(* ===== verification/Log.v ===== *)
(** * Logging (log.c)

    A log context has the targets of its category: the rules of a configuration
    file (Conffile) give the level and the place of each.  A message is written
    to every target whose level it has; a file may be behind a buffer.

    The files, the two standard streams and the system log are a world that the
    operations thread.  What the standard library buffers in a [FILE] counts as
    written, files can be opened and memory is there; the time is an argument as
    [strftime] prints it, and a message comes formatted.  A store behind the
    buffer of a target makes an operation [None]. *)
From Stdlib Require Import ZArith Lia Bool String Permutation.
From stdpp Require Import base numbers option fin_maps gmap pretty list.
From S2P Require Import Prelude Error Libc Str StrTable Conffile.

Module Log.
Import Error Libc StrTable Conffile.

(** ** The world *)

Record world := World { w_files : gmap text text; w_out : text; w_err : text; w_syslog : list (text * Z * text) }.

Inductive mode : Set := Truncate | Append.

(** A [FILE]: a standard stream, or an open file with its position. *)
Inductive stream : Set := Stdout | Stderr | Fstream (path : text) (m : mode) (pos : nat).

Definition set_file (p : text) (c : text) (w : world) : world :=
  World (<[p := c]> (w_files w)) (w_out w) (w_err w) (w_syslog w).
Definition content (w : world) (p : text) : text := default [] (w_files w !! p).

Definition fopen (p : text) (m : mode) (w : world) : world * stream :=
  match m with
  | Truncate => (set_file p [] w, Fstream p m 0)
  | Append => (set_file p (content w p) w, Fstream p m (length (content w p)))
  end.

(** A write replaces what is behind the position; with "a" it goes to the end. *)
Definition fputs (s : stream) (msg : text) (w : world) : world * stream :=
  match s with
  | Stdout => (World (w_files w) (w_out w ++ msg) (w_err w) (w_syslog w), s)
  | Stderr => (World (w_files w) (w_out w) (w_err w ++ msg) (w_syslog w), s)
  | Fstream p Append _ =>
      let c := content w p ++ msg in (set_file p c w, Fstream p Append (length c))
  | Fstream p Truncate pos =>
      let c := content w p in
      (set_file p (take pos c ++ replicate (pos - length c) 0 ++ msg ++ drop (pos + length msg) c) w,
       Fstream p Truncate (pos + length msg))
  end.
(* ===== verification/Timerwheel.v ===== *)
(** * The timing wheel (contribs/timerwheel/timeout.c; POSIX)

    Four wheels of 64 lists each, a list of expired timeouts, and a bit field
    per wheel that tells which of its lists hold anything.  A timeout waits in
    the list its expiry time selects; advancing the time empties the lists the
    interval has passed and schedules what was in them again.

    The lists ([TAILQ]) are the sequences of their members.  The 256 lists of
    the wheels and the list of expired timeouts follow each other in memory,
    and a pointer to a list is its number in that order, which is how the code
    computes wheel and slot from the pointer.  The structures of the timeouts
    belong to the callers; they are kept in a store. *)
From Stdlib Require Import ZArith Lia Bool String.
From stdpp Require Import base numbers option fin_maps gmap list.
From S2P Require Import Prelude.

Local Open Scope inac_scope.

Module Timerwheel.

(** ** Bit manipulation *)
Definition WHEEL_BIT : Z := 6.
Definition WHEEL_NUM : Z := 4.
Definition WHEEL_LEN : Z := Z.shiftl 1 WHEEL_BIT.
Definition WHEEL_MAX : Z := WHEEL_LEN - 1.
Definition WHEEL_MASK : Z := WHEEL_LEN - 1.
Definition TIMEOUT_MAX : Z := Z.shiftl 1 (WHEEL_BIT * WHEEL_NUM) - 1.
Definition TIMEOUT_mHZ : Z := 1000.
Definition TIMEOUT_INT : Z := 1.
Definition TIMEOUT_ABS : Z := 2.

(** [__builtin_ctzll] and [64 - __builtin_clzll]; both are undefined at zero. *)
Fixpoint pos_ctz (p : positive) : Z :=
  match p with xO p => 1 + pos_ctz p | _ => 0 end.
Definition ctz (n : Z) : Z := match n with Zpos p => pos_ctz p | _ => 0 end.
Definition fls (n : Z) : Z := Z.log2 n + 1.

Definition rotl (v c : Z) : Z :=
  let c := Z.land c 63 in
  if c =? 0 then v else Z.lor (shl 64 v c) (Z.shiftr v (64 - c)).
Definition rotr (v c : Z) : Z :=
  let c := Z.land c 63 in
  if c =? 0 then v else Z.lor (Z.shiftr v c) (shl 64 v (64 - c)).

(** [!!wheel] *)
Definition truth (x : Z) : Z := if x =? 0 then 0 else 1.

(** ** Timeouts and the collection

    [struct timeout] without its links; a caller's pointer [data] is the number
    of what it points to, and a timeout is a member of at most one collection. *)
Record timeout := Timeout {
  to_flags : Z; to_interval : Z; to_expires : Z;
  to_timeouts : bool; to_pending : option Z; to_data : nat
}.
Definition set_home (b : bool) (p : option Z) (to : timeout) : timeout :=
  Timeout (to_flags to) (to_interval to) (to_expires to) b p (to_data to).
Definition set_expires (e : Z) (to : timeout) : timeout :=
  Timeout (to_flags to) (to_interval to) e (to_timeouts to) (to_pending to) (to_data to).
Definition set_interval (i : Z) (to : timeout) : timeout :=
  Timeout (to_flags to) i (to_expires to) (to_timeouts to) (to_pending to) (to_data to).

Record timeouts := Timeouts {
  queues : list (list nat); pending : list Z; curtime : Z; hertz : Z;
  store : gmap nat timeout
}.
Definition set_queues (q : list (list nat)) (T : timeouts) : timeouts :=
  Timeouts q (pending T) (curtime T) (hertz T) (store T).
Definition set_pending (p : list Z) (T : timeouts) : timeouts :=
  Timeouts (queues T) p (curtime T) (hertz T) (store T).
Definition set_curtime (c : Z) (T : timeouts) : timeouts :=
  Timeouts (queues T) (pending T) c (hertz T) (store T).
Definition set_store (s : gmap nat timeout) (T : timeouts) : timeouts :=
  Timeouts (queues T) (pending T) (curtime T) (hertz T) s.

Definition EXPIRED : Z := WHEEL_NUM * WHEEL_LEN.
Definition slot_of (wheel slot : Z) : Z := wheel * WHEEL_LEN + slot.
Definition queue (T : timeouts) (q : Z) : list nat := default [] (queues T !! Z.to_nat q).
Definition set_queue (q : Z) (l : list nat) (T : timeouts) : timeouts :=
  set_queues (<[Z.to_nat q := l]> (queues T)) T.
Definition bits (T : timeouts) (w : Z) : Z := default 0 (pending T !! Z.to_nat w).
Definition set_bits (w x : Z) (T : timeouts) : timeouts :=
  set_pending (<[Z.to_nat w := x]> (pending T)) T.
Definition set_timeout (id : nat) (f : timeout -> timeout) (T : timeouts) : timeouts :=
  set_store (alter f id (store T)) T.

Definition TAILQ_EMPTY (l : list nat) : bool := match l with [] => true | _ => false end.
Definition TAILQ_REMOVE (l : list nat) (x : nat) : list nat := filter (.≠ x) l.

(** ** Operations *)
Definition timeouts_init (st : gmap nat timeout) (hz : Z) : timeouts :=
  Timeouts (replicate (Z.to_nat (EXPIRED + 1)) []) (replicate (Z.to_nat WHEEL_NUM) 0) 0
    (if hz =? 0 then TIMEOUT_mHZ else hz) st.

(** [alloc] tells whether the memory is given; if not, [errno] is reported. *)
Definition timeouts_open (st : gmap nat timeout) (hz : Z) (alloc : bool) (errno : Z) : timeouts + Z :=
  if alloc then inl (timeouts_init st hz) else inr errno.

(** All lists are appended to one, from the first wheel to the expired ones, and
    its members are taken out of the collection. *)
Definition timeouts_reset (T : timeouts) : gmap nat timeout :=
  fold_left (fun st id => alter (set_home false None) id st) (concat (queues T)) (store T).
Definition timeouts_close (T : timeouts) : gmap nat timeout := timeouts_reset T.
Definition timeouts_hz (T : timeouts) : Z := hertz T.

Definition timeouts_del (id : nat) (T : timeouts) : timeouts :=
  match store T !! id with
  | Some to =>
      match to_pending to with
      | Some q =>
          let T := set_queue q (TAILQ_REMOVE (queue T q) id) T in
          let T := if negb (q =? EXPIRED) && TAILQ_EMPTY (queue T q)
                   then let wheel := q / WHEEL_LEN in let slot := q mod WHEEL_LEN in
                        set_bits wheel (Z.land (bits T wheel) (Z.lnot (Z.shiftl 1 slot))) T
                   else T in
          set_timeout id (set_home false None) T
      | None => T
      end
  | None => T
  end.

Definition timeout_rem (T : timeouts) (expires : Z) : Z := expires -₆₄ curtime T.
Definition timeout_wheel (timeout : Z) : Z := Z.quot (fls (Z.min timeout TIMEOUT_MAX) - 1) WHEEL_BIT.
Definition timeout_slot (wheel expires : Z) : Z :=
  Z.land WHEEL_MASK (Z.shiftr expires (wheel * WHEEL_BIT) -₆₄ truth wheel).

Definition timeouts_sched (id : nat) (expires : Z) (T : timeouts) : timeouts :=
  let T := timeouts_del id T in
  let T := set_timeout id (set_expires expires) T in
  if curtime T <? expires then
    let rem := timeout_rem T expires in
    let wheel := timeout_wheel rem in
    let slot := timeout_slot wheel expires in
    let q := slot_of wheel slot in
    let T := set_timeout id (set_home true (Some q)) T in
    let T := set_queue q (queue T q ++ [id]) T in
    set_bits wheel (Z.lor (bits T wheel) (Z.shiftl 1 slot)) T
  else
    let T := set_timeout id (set_home true (Some EXPIRED)) T in
    set_queue EXPIRED (queue T EXPIRED ++ [id]) T.

(** The next expiry of a repeating timeout that expired at [e]. *)
Definition next_expiry (now e interval : Z) : Z :=
  let e := e +₆₄ interval in
  if e <=? now then
    let n := now -₆₄ e in
    let r := n mod interval in
    now +₆₄ (interval -₆₄ r)
  else e.
Definition timeouts_readd (id : nat) (T : timeouts) : timeouts :=
  match store T !! id with
  | Some to => timeouts_sched id (next_expiry (curtime T) (to_expires to) (to_interval to)) T
  | None => T
  end.

Definition timeouts_add (id : nat) (timeout : Z) (T : timeouts) : timeouts :=
  match store T !! id with
  | Some to =>
      let T := if negb (Z.land (to_flags to) TIMEOUT_INT =? 0)
               then set_timeout id (set_interval (Z.max 1 timeout)) T else T in
      if negb (Z.land (to_flags to) TIMEOUT_ABS =? 0) then timeouts_sched id timeout T
      else timeouts_sched id (curtime T +₆₄ timeout) T
  | None => T
  end.

(** The slots of a wheel that expire when the time goes to [now], [elapsed] after
    the last update. *)
Definition expiring (old now elapsed wheel : Z) : Z :=
  if WHEEL_MAX <? Z.shiftr elapsed (wheel * WHEEL_BIT) then Z.ones 64
  else
    let _elapsed := Z.land WHEEL_MASK (Z.shiftr elapsed (wheel * WHEEL_BIT)) in
    let oslot := Z.land WHEEL_MASK (Z.shiftr old (wheel * WHEEL_BIT)) in
    let p := rotl (shl 64 1 _elapsed -₆₄ 1) oslot in
    let nslot := Z.land WHEEL_MASK (Z.shiftr now (wheel * WHEEL_BIT)) in
    let p := Z.lor p (rotr (rotl (shl 64 1 _elapsed -₆₄ 1) nslot) _elapsed) in
    Z.lor p (shl 64 1 nslot).

(** The loop that takes the lists of the expiring slots; [fuel] bounds its rounds. *)
Fixpoint drain (fuel : nat) (wheel mask : Z) (todo : list nat) (T : timeouts) : list nat * timeouts :=
  match fuel with
  | O => (todo, T)
  | S fuel =>
      let x := Z.land mask (bits T wheel) in
      if x =? 0 then (todo, T)
      else
        let slot := ctz x in
        let q := slot_of wheel slot in
        let todo := todo ++ queue T q in
        let T := set_queue q [] T in
        let T := set_bits wheel (Z.land (bits T wheel) (Z.lnot (shl 64 1 slot))) T in
        drain fuel wheel mask todo T
  end.

(** The loop over the wheels; [n] wheels are left. *)
Fixpoint tick (n : nat) (wheel now elapsed : Z) (todo : list nat) (T : timeouts) : list nat * timeouts :=
  match n with
  | O => (todo, T)
  | S n =>
      let mask := expiring (curtime T) now elapsed wheel in
      let '(todo, T) := drain 65 wheel mask todo T in
      if Z.land 1 mask =? 0 then (todo, T)
      else tick n (wheel + 1) now (Z.max elapsed (shl 32 WHEEL_LEN (wheel * WHEEL_BIT))) todo T
  end.

Definition clear_pending (to : timeout) : timeout := set_home (to_timeouts to) None to.
Definition reschedule (id : nat) (T : timeouts) : timeouts :=
  let T := set_timeout id clear_pending T in
  match store T !! id with
  | Some to => timeouts_sched id (to_expires to) T
  | None => T
  end.

Definition timeouts_update (now : Z) (T : timeouts) : timeouts :=
  let '(todo, T) := tick (Z.to_nat WHEEL_NUM) 0 now (now -₆₄ curtime T) [] T in
  let T := set_curtime now T in
  fold_left (fun T id => reschedule id T) todo T.
Definition timeouts_step (elapsed : Z) (T : timeouts) : timeouts :=
  timeouts_update (curtime T +₆₄ elapsed) T.

Definition timeouts_pending (T : timeouts) : bool :=
  negb (fold_left (fun p w => Z.lor p (bits T w)) [0; 1; 2; 3] 0 =? 0).
Definition timeouts_expired (T : timeouts) : bool := negb (TAILQ_EMPTY (queue T EXPIRED)).

(** One round of the loop of [timeouts_int]: the least timeout and the mask of the
    lower wheels. *)
Definition int_round (T : timeouts) (a : Z * Z) (wheel : Z) : Z * Z :=
  let '(timeout, relmask) := a in
  let timeout :=
    if bits T wheel =? 0 then timeout
    else
      let slot := Z.land WHEEL_MASK (Z.shiftr (curtime T) (wheel * WHEEL_BIT)) in
      let t := shl 32 (ctz (rotr (bits T wheel) slot) + truth wheel) (wheel * WHEEL_BIT) in
      Z.min (t -₆₄ Z.land relmask (curtime T)) timeout in
  (timeout, Z.lor (shl 64 relmask WHEEL_BIT) WHEEL_MASK).
Definition timeouts_int (T : timeouts) : Z :=
  fst (fold_left (int_round T) [0; 1; 2; 3] (Z.ones 64, 0)).
Definition timeouts_timeout (T : timeouts) : Z :=
  if timeouts_expired T then 0 else timeouts_int T.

◇ ◇ ◇ ◇ ◇ ◇ ◇

> **ASSIGNMENT**:
Please copy, exactly and with nothing else, the lines above beginning at the line that has "per wheel that" and ending with the line that has "match p with".

> **YOUR RESPONSE**:
    per wheel that tells which of its lists hold anything.  A timeout waits in
    the list its expiry time selects; advancing the time empties the lists the
    interval has passed and schedules what was in them again.

    The lists ([TAILQ]) are the sequences of their members.  The 256 lists of
    the wheels and the list of expired timeouts follow each other in memory,
    and a pointer to a list is its number in that order, which is how the code
    computes wheel and slot from the pointer.  The structures of the timeouts
    belong to the callers; they are kept in a store. *)
From Stdlib Require Import ZArith Lia Bool String.
From stdpp Require Import base numbers option fin_maps gmap list.
From S2P Require Import Prelude.

Local Open Scope inac_scope.

Module Timerwheel.

(** ** Bit manipulation *)
Definition WHEEL_BIT : Z := 6.
Definition WHEEL_NUM : Z := 4.
Definition WHEEL_LEN : Z := Z.shiftl 1 WHEEL_BIT.
Definition WHEEL_MAX : Z := WHEEL_LEN - 1.
Definition WHEEL_MASK : Z := WHEEL_LEN - 1.
Definition TIMEOUT_MAX : Z := Z.shiftl 1 (WHEEL_BIT * WHEEL_NUM) - 1.
Definition TIMEOUT_mHZ : Z := 1000.
Definition TIMEOUT_INT : Z := 1.
Definition TIMEOUT_ABS : Z := 2.

(** [__builtin_ctzll] and [64 - __builtin_clzll]; both are undefined at zero. *)
Fixpoint pos_ctz (p : positive) : Z :=
  match p with xO p => 1 + pos_ctz p | _ => 0 end.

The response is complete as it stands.